Showing posts with label general internal medicine. Show all posts
Showing posts with label general internal medicine. Show all posts

9/15/09

Multiple diagnoses ... and multiple diagnoses

I feel certain scruples about blogging about my new workplace (Johns Hopkins) - I suppose that's a good thing. I like it, is what I'll say to start.

The patients are different. Half of them are very well educated and knowledgeable about their conditions, bringing in lists of diagnoses.

The question I try to address - well, the question I haven't addressed yet, but would like to, is: do these long lists of diagnoses serve a purpose?

I mean, there are lists and there are lists. Let's say

List 1. Diabetes, hypertension, coronary artery disease, depression, tobacco use
List 2. Cervicalgia, autonomic dysfunction, benign prostatic hyperplasia, degenerative disk disease

List 1 is more than the sum of its parts, and list 2 - not so much.
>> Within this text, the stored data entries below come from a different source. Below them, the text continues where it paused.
(* ===== verification/Store.v ===== *)
(** The daemon-owned local state store of src/internal/store/store.go: the
    closed set of buckets, the managed transactions with the append-only audit
    bucket, and the schema migrations.

    The embedded database go.etcd.io/bbolt is a parameter: [Bolt] lists the
    calls the store makes on it, [BoltLaws] what its documentation says of
    them, [BoltRoom] that the file has room; [gmapBolt] is an instance. *)
From S2P Require Import Prelude GoLib GoTime Json.
From stdpp Require Import options.
Local Open Scope Z_scope.

(** * bbolt *)

Class Bolt := {
  db : Type;
  has_bucket : db -> string -> bool;
  bucket_names : db -> list string;
  kv_get : db -> string -> string -> option document;
  kv_put : db -> string -> string -> document -> result db;
  kv_delete : db -> string -> string -> result db;
  kv_entries : db -> string -> list (string * document);
  create_bucket : db -> string -> result db;
  consistent : db -> bool;
  commit : db -> option error;
}.

(** The documented behaviour: a bucket is a map whose iteration is in byte
    order of the keys, and a change touches nothing else. *)
Class BoltLaws `{Bolt} := {
  get_put_eq d d' b k v : kv_put d b k v = Ok d' -> kv_get d' b k = Some v;
  get_put_ne d d' b k v b' k' :
    kv_put d b k v = Ok d' -> (b, k) <> (b', k') -> kv_get d' b' k' = kv_get d b' k';
  put_buckets d d' b k v b' : kv_put d b k v = Ok d' -> has_bucket d' b' = has_bucket d b';
  get_delete_eq d d' b k : kv_delete d b k = Ok d' -> kv_get d' b k = None;
  get_delete_ne d d' b k b' k' :
    kv_delete d b k = Ok d' -> (b, k) <> (b', k') -> kv_get d' b' k' = kv_get d b' k';
  delete_buckets d d' b k b' : kv_delete d b k = Ok d' -> has_bucket d' b' = has_bucket d b';
  entries_get d b k v : (k, v) ∈ kv_entries d b <-> kv_get d b k = Some v;
  entries_sorted d b : StronglySorted String.le (map fst (kv_entries d b));
  entries_distinct d b : NoDup (map fst (kv_entries d b));
  create_has d d' b : create_bucket d b = Ok d' -> has_bucket d' b = true;
  create_other d d' b b' :
    create_bucket d b = Ok d' -> b <> b' -> has_bucket d' b' = has_bucket d b';
  create_get d d' b b' k : create_bucket d b = Ok d' -> kv_get d' b' k = kv_get d b' k;
  names_has d b : b ∈ bucket_names d <-> has_bucket d b = true;
  get_has d b k v : kv_get d b k = Some v -> has_bucket d b = true;
}.

(** The limits of bbolt: [MaxKeySize], of keys and bucket names, and
    [MaxValueSize]. *)
Definition maxKeySize : Z := 32768.
Definition maxValueSize : Z := 2 ^ 31 - 2.
Definition key_fits (k : string) : bool := negb (String.eqb k "") && (go_len k <=? maxKeySize).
Which doesn't mean the problems in list 2 are minor (every one has a right to think that their problems are not minor! why else would they come to the doctor?), just that the multiplicity of the diagnoses is less important.

7/22/09

"This is Dr. Berger. He is visiting Australia to see what a modern medical system looks like."
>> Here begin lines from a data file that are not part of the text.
Lemma rfc3339_clean t : clean (rfc3339 t) = true.
Proof.
  unfold clean, rfc3339.
  rewrite bytes_of_bytes by (eapply Forall_impl; [apply rfc3339_bytes_range|]; simpl; lia).
  apply forallb_forall. intros b Hb%list_elem_of_In.
  pose proof (rfc3339_bytes_strict t) as Hr. rewrite Forall_forall in Hr. specialize (Hr b Hb).
  unfold clean_byte. rewrite !andb_true_iff, Z.leb_le, Z.ltb_lt, negb_true_iff. cbn [existsb].
  rewrite !orb_false_iff, !Z.eqb_neq. simpl in Hr. lia.
Qed.

Lemma audit_rune_clean r : audit_rune r = true -> clean_byte r = true.
Proof.
  unfold audit_rune, clean_byte, is_lower, is_upper, is_digit.
  change (bytes "._-:/@") with [46; 95; 45; 58; 47; 64]. cbn [existsb].
  rewrite !orb_true_iff, !andb_true_iff, !Z.leb_le, !Z.eqb_eq, Z.ltb_lt, negb_true_iff, !orb_false_iff, !Z.eqb_neq.
  lia.
Qed.

Lemma audit_runes_clean fuel l :
  (length l <= fuel)%nat -> Forall (fun b => 0 <= b < 256) l ->
  forallb audit_rune (map fst (runes_fuel fuel l)) = true -> forallb clean_byte l = true.
Proof.
  revert l. induction fuel as [|fuel IH]; intros [|b l] Hf Hr Ha; try done; [simpl in Hf; lia|].
  cbn [runes_fuel map forallb] in Ha. apply andb_true_iff in Ha as [Hb Ha].
  apply Forall_cons in Hr as [Hb0 Hr].
  assert (fst (decode_rune (b :: l)) < 128) as Hlt.
  { destruct (clean_byte_escape _ (audit_rune_clean _ Hb)) as (_ & _ & ?). lia. }
  destruct (decode_rune_ascii b l Hb0 Hlt) as [_ Hd]. rewrite Hd in *. simpl in *.
  rewrite (audit_rune_clean b Hb). simpl. apply IH; [lia|done|done].
Qed.

(** Accepted audit fields need no escaping and are bounded. *)
Lemma validAuditField_clean s : validAuditField s = true -> clean s = true /\ go_len s <= 128.
Proof.
  unfold validAuditField. destruct (_ || _) eqn:E; [done|]. destruct (ContainsSensitive s); [done|].
  unfold runes, clean. rewrite <- length_bytes. intros Ha. unfold maxFieldBytes in E. bool_prop. split; [|done].
  eapply audit_runes_clean; [|apply bytes_range|exact Ha]. done.
Qed.

(** * Stored events decode to themselves *)

Definition event_json (e : AuditEvent) : json :=
  JObj (([("schema_version", JStr (ev_SchemaVersion e)); ("event_id", JStr (ev_EventID e));
         ("aggregate_type", JStr (ev_AggregateType e)); ("aggregate_id", JStr (ev_AggregateID e));
         ("actor_identity", JStr (ev_ActorIdentity e)); ("action", JStr (ev_Action e));
         ("result", JStr (ev_Result e)); ("reason_code", JStr (ev_ReasonCode e));
         ("occurred_at", JTime (ev_OccurredAt e))] ++
        (if String.eqb (ev_PreviousDigest e) "" then [] else [("previous_digest", JStr (ev_PreviousDigest e))]) ++
        [("digest", JStr (ev_Digest e))])%list).

Lemma event_to_json e : AuditEvent_ok e = true -> to_json e = Some (event_json e).
Proof.
  unfold AuditEvent_ok, event_json. intros. bool_prop.
  unfold AuditEvent_json. cbn -[utf8_coerce time_printable empty_string]. unfold empty_string.
  repeat match goal with H : time_printable _ = true |- _ => rewrite H end.
  cbn. destruct (String.eqb _ ""); reflexivity.
Qed.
I spent the day enjoyably. I gave a talk this morning to the folks at VMA General Practice Training, one of a number of provider training centers throughout Australia. (Recently - within the past decade or so - the Australian government has decentralized the training of general practitioners, formerly under the College of General Practitioners, in order to promote competition.) I had a feeling of being at home among people like those at the primary care program I just graduated from. Now, primary care doctors in the US are (with the addition of philosophical self-consciousness and their own advocacy organization) just like internists, while their equivalent in Australia is the GP. Australia is civilized because about half their practitioners are GPs. What struck me was how little difference there seems to be, on a brief first glance, in outlook and sensibility.
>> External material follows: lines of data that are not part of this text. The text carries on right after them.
(* ===== verification/GoText.v ===== *)
(** More of the Go standard library on text: the parts of [strings] the
    registries, the adapters and the payload publishers share, the two
    identifier patterns, [uint64] members of JSON documents, and bounds on the
    length of encoded values. *)
From S2P Require Import Prelude GoLib GoTime GoNumber Sha256 Base64 Webhook Json Contract ContractFacts Store Redaction AuditChain.
From Stdlib Require Import DecimalString DecimalZ DecimalPos Decimal SpecFloat.
From stdpp Require Import options.
Local Open Scope Z_scope.

(** * Text *)

(** [strings.Contains]. *)
Fixpoint contains_str (sub s : string) : bool :=
  has_prefix sub s || match s with EmptyString => false | String _ s' => contains_str sub s' end.

(** [strings.Cut] at one byte. *)
Fixpoint cut_byte (sep : Z) (s : string) : option (string * string) :=
  match s with
  | EmptyString => None
  | String c s' =>
    if byte_of c =? sep then Some (EmptyString, s')
    else match cut_byte sep s' with
         | Some (before, after) => Some (String c before, after)
         | None => None
         end
  end.

(** [strings.Split] at one byte and [strings.Join]. *)
Fixpoint split_byte (sep : Z) (s : string) : list string :=
  match s with
  | EmptyString => [EmptyString]
  | String c s' =>
    if byte_of c =? sep then EmptyString :: split_byte sep s'
    else match split_byte sep s' with
         | [] => [String c EmptyString]
         | part :: parts => String c part :: parts
         end
  end.
Fixpoint join (sep : string) (parts : list string) : string :=
  match parts with
  | [] => EmptyString
  | [part] => part
  | part :: rest => String.append part (String.append sep (join sep rest))
  end.

(** [sort.Strings]. *)
Definition sort_strings (values : list string) : list string := merge_sort String.le values.

(** The class [[A-Za-z0-9]] and the pattern
    [^[A-Za-z0-9][A-Za-z0-9._-]{0,95}$]. *)
Definition is_alnum (r : Z) : bool := is_lower r || is_upper r || is_digit r.
Definition identifier_rest (r : Z) : bool := is_alnum r || (r =? 46) || (r =? 95) || (r =? 45).
Definition matches_identifier (s : string) : bool :=
  match bytes s with
  | [] => false
  | b :: rest => is_alnum b && forallb identifier_rest rest && (length rest <=? 95)%nat
  end.

(** * [uint64] members *)

Definition uint64_json : GoJson Z := {|
  go_zero := 0;
  to_json z := Some (JInt z);
  of_json _ v j := match j with
    | JInt z => if (0 <=? z) && (z <=? maxUint64) then Value z None else type_error v
    | JNull => Value v None
    | _ => type_error v
    end;
|}.
Definition wrap_uint64 (z : Z) : Z := z mod 2 ^ 64.

Lemma uint64_rt z : 0 <= z <= maxUint64 -> json_rt uint64_json z.
Proof.
  intros Hz. exists (JInt z). repeat split. intros strict. cbn.
  destruct (Z.leb_spec 0 z); [|lia]. by destruct (Z.leb_spec z maxUint64); [|lia].
Qed.
(** * Facts on text *)

Lemma split_byte_nonempty sep s : split_byte sep s <> [].
Proof. destruct s as [|c s]; cbn; [done|]. case_match; [done|]. by destruct (split_byte sep s). Qed.
Lemma join_cons sep part rest :
  rest <> [] -> join sep (part :: rest) = String.append part (String.append sep (join sep rest)).
Proof. by destruct rest. Qed.
Lemma join_snoc sep parts part :
  parts <> [] -> join sep (parts ++ [part])%list = String.append (join sep parts) (String.append sep part).
Proof.
  induction parts as [|p parts IH]; [done|]. intros _. destruct parts as [|q parts]; [done|].
  change ((p :: q :: parts) ++ [part])%list with (p :: ((q :: parts) ++ [part]))%list.
  rewrite join_cons, IH by done. by rewrite (join_cons sep p (q :: parts)), !string_app_assoc by done.
Qed.
Lemma split_byte_join sep s : join (String (of_byte sep) EmptyString) (split_byte sep s) = s.
Proof.
  induction s as [|c s IH]; [done|]. cbn [split_byte]. pose proof (split_byte_nonempty sep s) as Hn.
  destruct (Z.eqb_spec (byte_of c) sep) as [<-|Hc].
  - rewrite join_cons, IH by done. cbn. by rewrite of_byte_byte_of.
  - destruct (split_byte sep s) as [|part parts]; [done|]. rewrite <- IH. by destruct parts.
Qed.
Lemma split_byte_free sep s : Forall (fun part => contains_byte part sep = false) (split_byte sep s).
Proof.
  induction s as [|c s IH]; [by repeat constructor|]. cbn [split_byte].
  destruct (Z.eqb_spec (byte_of c) sep) as [E|E]; [by constructor|].
  pose proof (split_byte_nonempty sep s) as Hn. destruct (split_byte sep s) as [|part parts]; [done|].
  inversion IH as [|? ? Hp Hps]; subst. constructor; [|done].
  unfold contains_byte in *. cbn. rewrite Hp. apply Z.eqb_neq in E. rewrite Z.eqb_sym. by rewrite E.
Qed.

Lemma alnum_ascii r : is_alnum r = true -> 48 <= r < 128.
Proof. unfold is_alnum, is_lower, is_upper, is_digit. intros; bool_prop. lia. Qed.
Lemma identifier_rest_ascii r : identifier_rest r = true -> 45 <= r < 128.
Proof.
  unfold identifier_rest. intros H.
  destruct (is_alnum r) eqn:E; [apply alnum_ascii in E; lia|]. bool_prop. lia.
Qed.

(** A name that matches the pattern is clean ASCII text. *)
Lemma matches_identifier_inv s :
  matches_identifier s = true ->
  s <> "" /\ go_len s <= 96 /\ Forall (fun b => identifier_rest b = true) (bytes s).
Proof.
  unfold matches_identifier. intros H. assert (Hl : length (bytes s) = String.length s) by apply length_bytes.
  destruct (bytes s) as [|b rest] eqn:E; [done|]. bool_prop. split_and!.
  - by intros ->.
  - unfold go_len. rewrite <- Hl. cbn [length].
    match goal with X : (_ <=? _)%nat = true |- _ => apply Nat.leb_le in X end. lia.
  - constructor; [unfold identifier_rest; match goal with X : is_alnum b = true |- _ => rewrite X end; done|].
    apply Forall_forall. intros x Hx. eapply forallb_forall; [eassumption|]. by apply list_elem_of_In.
Qed.

Lemma identifier_rest_clean b : identifier_rest b = true -> clean_byte b = true.
Proof.
  intros H. apply audit_rune_clean. revert H. unfold identifier_rest, is_alnum, audit_rune.
  change (bytes "._-:/@") with [46; 95; 45; 58; 47; 64]. cbn [existsb].
  destruct (is_lower b), (is_upper b), (is_digit b); cbn [orb]; try done.
  destruct (b =? 46), (b =? 95), (b =? 45); done.
Qed.
Lemma matches_identifier_clean s : matches_identifier s = true -> clean s = true.
Proof.
  intros (_ & _ & Hf)%matches_identifier_inv. apply forallb_forall. intros b Hb.
  apply identifier_rest_clean. by eapply Forall_forall in Hf; [|by apply list_elem_of_In].
Qed.

(** * Lengths of encoded values *)

Lemma itoa_clean z : 0 <= z -> clean (itoa z) = true.
Proof.
  intros Hz. apply forallb_forall. intros b Hb. destruct (itoa_digits z Hz) as [Hd _].
  eapply Forall_forall in Hd; [|by apply list_elem_of_In]. unfold clean_byte. cbn [existsb].
  rewrite !andb_true_iff, Z.leb_le, Z.ltb_lt, negb_true_iff, !orb_false_iff, !Z.eqb_neq. lia.
Qed.
Lemma clean_app a b : clean a = true -> clean b = true -> clean (String.append a b) = true.
Proof. unfold clean. rewrite bytes_app, forallb_app. by intros -> ->. Qed.

(** The text of an array is its elements with a separator each. *)
Lemma render_arr_len (l : list json) (m : Z) :
  Forall (fun j => go_len (render j) <= m) l ->
  go_len (render (JArr l)) <= 2 + Z.of_nat (length l) * (m + 1).
Proof.
  intros Hf. cbn [render]. rewrite !go_len_app. change (go_len "[") with 1. change (go_len "]") with 1.
  pose proof (sep_concat_len (map render l)) as Hs.
  assert (foldr (fun s n => go_len s + 1 + n) 0 (map render l) <= Z.of_nat (length l) * (m + 1)); [|lia].
  clear Hs. induction Hf as [|j l Hj _ IH]; cbn [map foldr length]; lia.
Qed.

(** ** Lengths of JSON texts *)

Lemma escape_rune_len r : (length (escape_rune r) <= 6)%nat.
Proof. unfold escape_rune, hex4, encode_rune. repeat case_match; cbn; lia. Qed.
Lemma escape_unit_len rw : (length (escape_unit rw) <= 6)%nat.
Proof. unfold escape_unit. destruct (_ && _); [cbn; lia|apply escape_rune_len]. Qed.

Lemma decode_rune_width b l : (1 <= snd (decode_rune (b :: l)))%nat.
Proof. unfold decode_rune. repeat case_match; cbn; lia. Qed.

Lemma escaped_len fuel l :
  (length (concat (map escape_unit (runes_fuel fuel l))) <= 6 * length l)%nat.
Proof.
  revert l. induction fuel as [|fuel IH]; intros [|b l]; try (cbn; lia).
  cbn [runes_fuel map concat]. rewrite length_app.
  pose proof (escape_unit_len (decode_rune (b :: l))). pose proof (decode_rune_width b l).
  specialize (IH (drop (snd (decode_rune (b :: l))) (b :: l))). rewrite length_drop in IH. cbn [length] in *. lia.
Qed.

Lemma length_of_bytes l : String.length (of_bytes l) = length l.
Proof. induction l; cbn; congruence. Qed.

(** A JSON string is at most six times its text, and two quotes. *)
Lemma string_text_len s : go_len (string_text s) <= 6 * go_len s + 2.
Proof.
  unfold string_text. rewrite !go_len_app. change (go_len quote) with 1. unfold go_len, runes.
  rewrite length_of_bytes, <- length_bytes.
  pose proof (escaped_len (length (bytes s)) (bytes s)). lia.
Qed.

Lemma duration_len d n :
  0 <= d < 2 ^ Z.of_nat (41 + n) -> (0 < n)%nat -> go_len (render (JDur d)) <= 6 * Z.of_nat n + 152.
Proof.
  intros Hd Hn. cbn [render]. pose proof (string_text_len (duration_text d)) as Hl.
  assert (go_len (duration_text d) <= Z.of_nat n + 25); [|lia]. unfold go_len. rewrite <- length_bytes, duration_text_bytes.
  unfold sign_bytes. rewrite (proj2 (Z.ltb_ge d 0)), (Z.abs_eq d) by lia. cbn [app length].
  pose proof (duration_bytes_len d n Hd Hn). change ([] ++ duration_bytes d)%list with (duration_bytes d). lia.
Qed.
Lemma float_len f : go_len (render (JFloat f)) <= 90.
Proof. apply float_text_ok. Qed.

(** ** Texts of known or bounded length *)

Lemma choice_clean s l : s ∈ l -> forallb clean l = true -> clean s = true.
Proof. intros Hs Hl. rewrite forallb_forall in Hl. apply Hl. by apply list_elem_of_In. Qed.
Lemma choice_len s l n : s ∈ l -> forallb (fun x => go_len x <=? n) l = true -> go_len s <= n.
Proof. intros Hs Hl. rewrite forallb_forall in Hl. apply Z.leb_le, Hl. by apply list_elem_of_In. Qed.

(** Constant lengths, then arithmetic. *)
Ltac known_lengths :=
  repeat match goal with |- context [ go_len ?s ] => lazymatch s with String _ _ =>
    let n := eval vm_compute in (go_len s) in change (go_len s) with n end end.

Lemma clean_render s n : clean s = true -> go_len s <= n -> go_len (render (JStr s)) <= n + 2.
Proof. intros Hc Hl. cbn [render]. rewrite clean_text_len by done. lia. Qed.
Lemma small_render z n : 0 <= z < 2 ^ Z.of_nat n -> (0 < n)%nat -> go_len (render (JInt z)) <= Z.of_nat n.
Proof. intros Hz Hn. by apply itoa_len. Qed.
Lemma time_render t : go_len (render (JTime t)) <= 32.
Proof. cbn [render]. rewrite !go_len_app. change (go_len quote) with 1. pose proof (rfc3339_len t). lia. Qed.
Lemma string_render s n : go_len s <= n -> go_len (render (JStr s)) <= 6 * n + 2.
Proof. intros Hl. cbn [render]. pose proof (string_text_len s). lia. Qed.

Lemma oneOf_elem value values : oneOf value values = true -> value ∈ values.
Proof.
  induction values as [|candidate rest IH]; cbn [oneOf]; [done|].
  destruct (String.eqb_spec value candidate) as [->|_]; [constructor|]. intros Ho. constructor. by apply IH.
Qed.

Lemma drop_bytes_clean n s : clean s = true -> clean (drop_bytes n s) = true.
Proof.
  revert s. induction n as [|n IH]; intros [|c s]; cbn; try done. unfold clean. cbn [bytes forallb].
  intros [_ H]%andb_true_iff. by apply IH.
Qed.

(** A text made of a literal prefix and a clean rest. *)
Lemma prefix_split p s : has_prefix p s = true -> s = String.append p (drop_bytes (String.length p) s).
Proof.
  revert s. induction p as [|c p IH]; intros s; cbn; [done|]. destruct s as [|x s]; [done|].
  intros [->%Ascii.eqb_eq Hp]%andb_true_iff.
  change (String x s = String x (String.append p (drop_bytes (String.length p) s))). by rewrite <- (IH s Hp).
Qed.

(** * Lenient decoding and maps *)

(** [json.Unmarshal]: unknown and repeated names are allowed. *)
Definition Unmarshal {T} `{GoJson T} (doc : document) : result T :=
  match doc with
  | Text j false =>
    match of_json false go_zero j with
    | Value v None => Ok v
    | _ => Fail (mkError "json" "cannot unmarshal")
    end
  | _ => Fail (mkError "json" "invalid character")
  end.

Lemma Unmarshal_Marshal {T} `{G : GoJson T} (x : T) doc :
  json_rt G x -> Marshal x = Some doc -> Unmarshal doc = Ok x.
Proof.
  intros (j & Hj & _ & Hd) Hm. unfold Marshal in Hm. rewrite Hj in Hm. cbn in Hm. injection Hm as <-.
  unfold Unmarshal. by rewrite Hd.
Qed.

(** [map[string]T]: written in key order, decoded member by member. *)
Section Maps.
Context {T : Type} `{GoJson T}.

Fixpoint decode_entries (strict : bool) (m : gmap string T) (saved : option decode_error)
    (ms : list (string * json)) : decoded (gmap string T) :=
  match ms with
  | [] => Value m saved
  | (key, j) :: ms' =>
    match of_json strict go_zero j with
    | Value v e => decode_entries strict (<[key := v]> m) (first_error saved e) ms'
    | Stopped => Stopped
    end
  end.

Definition entry_le (a b : string * T) : Prop := String.le a.1 b.1.
#[export] Instance entry_le_dec : RelDecision entry_le.
Proof. intros a b. unfold entry_le. apply _. Defined.

#[export] Instance map_json : GoJson (gmap string T) := {|
  go_zero := ∅;
  to_json m :=
    JObj <$> mapM (fun kv => (fun j => (kv.1, j)) <$> to_json kv.2) (merge_sort entry_le (map_to_list m));
  of_json strict m j := match j with
    | JObj ms => decode_entries strict m None ms
    | JNull => Value ∅ None
    | _ => type_error m
    end;
|}.
End Maps.

(** * Lists that are never nil *)

(** A slice that is never nil. *)
Definition present_json {T} (G : GoJson T) : GoJson (list T) := {|
  go_zero := [];
  to_json l := JArr <$> mapM to_json l;
  of_json := @of_json _ slice_json;
|}.

Lemma present_rt {T} (G : GoJson T) (l : list T) : Forall (json_rt G) l -> json_rt (present_json G) l.
Proof.
  intros (js & Hm & Hs & Hd)%elems_rt. exists (JArr js). repeat split.
  - unfold to_json, present_json. by rewrite Hm.
  - by apply scanValue_arr.
  - apply Hd.
Qed.
Lemma present_strings_rt l : forallb valid_utf8 l = true -> json_rt (present_json string_json) l.
Proof.
  intros Hf. apply present_rt, Forall_forall. intros s Hs. apply string_rt. rewrite forallb_forall in Hf.
  apply Hf. by apply list_elem_of_In.
Qed.
#[global] Arguments present_json : simpl never.

(** * Bounded values

    The loop that keeps at most [limit] finite values, each clamped to
    [bound], in key order. *)
Fixpoint clamp_loop (limit : nat) (bound opposite : float64) (out : gmap string float64)
    (entries : list (string * float64)) : gmap string float64 :=
  match entries with
  | [] => out
  | (key, value) :: rest =>
    if (size out =? limit)%nat then out
    else if negb (is_finite value) then clamp_loop limit bound opposite out rest
    else
      let value := if SFltb bound value then bound else value in
      let value := if SFltb value opposite then opposite else value in
      clamp_loop limit bound opposite (<[key := value]> out) rest
  end.
Definition clamp_values (limit : nat) (bound : Z) (values : gmap string float64) : gmap string float64 :=
  clamp_loop limit (binary_normalize 53 1024 bound 0 false) (binary_normalize 53 1024 (- bound) 0 false) ∅
    (merge_sort entry_le (map_to_list values)).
Then this afternoon and evening I have been shadowing the clinicians at Parkridge Medical Centre in Melbourne. Besides the obvious differences (namely, that Australia has a "modern medical system" with universal healthcare coverage) I noted, again anecdotally, a relative reluctance to spring first for the pharmaceutical solution, something I know I did as a resident (mere weeks ago!).

11/17/08

Presenting the presenters!

I was at Hopkins last week giving a talk as a recipient of one of the GIM Housestaff Research Awards. The other awardees were impressive. I wish they were as blogorrheic as I am, so I could provide links to their life & work. In any case, among the presentations were
  • a discussion by Matt DeCamp of intellectual property rights and distributive justice, and their interdependence
  • Lee Jennings' study of osteoporosis treatment in the hospital (per guidelines: calcium, vitamin D, and anti-resorptive/bone-forming agents). Two percent of patients got recommended treatment in-house!
  • a sobering fact about residents' physical examinations of women (Rosette Chakkalakal): they don't listen to the heart like they should (is it because they respect too much their patients' modesty? or they're uncomfortable with moving their breast out of the way?)
  • a study by Nitin Kapur of interpartner violence and sexually transmitted infections among Indian women (with a 1-month prevalence of IPV of around 20%, if I remember correctly; related link)


  • Last but not least, my study about factors associated with patients' failure to fill new asthma prescriptions [Google version above not yet re-edited to account for Power Point - Google incompatibility].